* **What the exercise asks**:
Produce the same data once more, line for line.
*** Block opens ***
(** * nlmanager: the netlink session engine of ifupdown2

    A shallow embedding of [nlmanager/nlmanager.py]: the sequence allocator,
    the receive/demultiplex loop of [tx_nlpacket_get_response], the request
    builders [request_dump], [_link_add] and [link_add_vlan], and the route
    batching of [_routes_add_or_delete].

    Python integers are [Z], byte strings are lists of [Byte.byte], the
    dictionaries with integer keys are [gmap Z _].  The module [nlpacket]
    (imported with [from nlpacket import *]) is the interface [NlPacket]
    below; what it computes is a parameter of every statement.

    The module is Python 2 (it has a [print] statement and calls
    [dict.iteritems]), so [int] is the [int] of Python 2 ([Str.int]).

    The socket calls [socket.socket], [bind] and [sendall] can raise
    [socket.error].  [sendall_or_raise] has the transmission with the call
    that raises; [sendall] is the transmission in which every call
    completes, and the methods are followed along these runs.  What a
    raising call does to a builder and to the socket is stated apart, on
    [build_and_tx_or_raise] and [tx_run]. *)

From Stdlib Require Import ZArith Lia String Ascii.
From Stdlib.Strings Require Byte.
From stdpp Require Import base tactics option list gmap strings.

Set Warnings "-register-all,-clear-no-such-hyp".
Open Scope Z_scope.

Abbreviation bytes := (list Byte.byte).

(** ** [struct.pack] / [struct.unpack] for the integer formats in use *)

Module Struct.

Definition byte_val (b : Byte.byte) : Z := Z.of_N (Byte.to_N b).

Definition byte_of (z : Z) : Byte.byte :=
  default Byte.x00 (Byte.of_N (Z.to_N (z mod 256))).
*** Block closes ***
* **Solution below**:
(** * nlmanager: the netlink session engine of ifupdown2

    A shallow embedding of [nlmanager/nlmanager.py]: the sequence allocator,
    the receive/demultiplex loop of [tx_nlpacket_get_response], the request
    builders [request_dump], [_link_add] and [link_add_vlan], and the route
    batching of [_routes_add_or_delete].

    Python integers are [Z], byte strings are lists of [Byte.byte], the
    dictionaries with integer keys are [gmap Z _].  The module [nlpacket]
    (imported with [from nlpacket import *]) is the interface [NlPacket]
    below; what it computes is a parameter of every statement.

    The module is Python 2 (it has a [print] statement and calls
    [dict.iteritems]), so [int] is the [int] of Python 2 ([Str.int]).

    The socket calls [socket.socket], [bind] and [sendall] can raise
    [socket.error].  [sendall_or_raise] has the transmission with the call
    that raises; [sendall] is the transmission in which every call
    completes, and the methods are followed along these runs.  What a
    raising call does to a builder and to the socket is stated apart, on
    [build_and_tx_or_raise] and [tx_run]. *)

From Stdlib Require Import ZArith Lia String Ascii.
From Stdlib.Strings Require Byte.
From stdpp Require Import base tactics option list gmap strings.

Set Warnings "-register-all,-clear-no-such-hyp".
Open Scope Z_scope.

Abbreviation bytes := (list Byte.byte).

(** ** [struct.pack] / [struct.unpack] for the integer formats in use *)

Module Struct.

Definition byte_val (b : Byte.byte) : Z := Z.of_N (Byte.to_N b).

Definition byte_of (z : Z) : Byte.byte :=
  default Byte.x00 (Byte.of_N (Z.to_N (z mod 256))).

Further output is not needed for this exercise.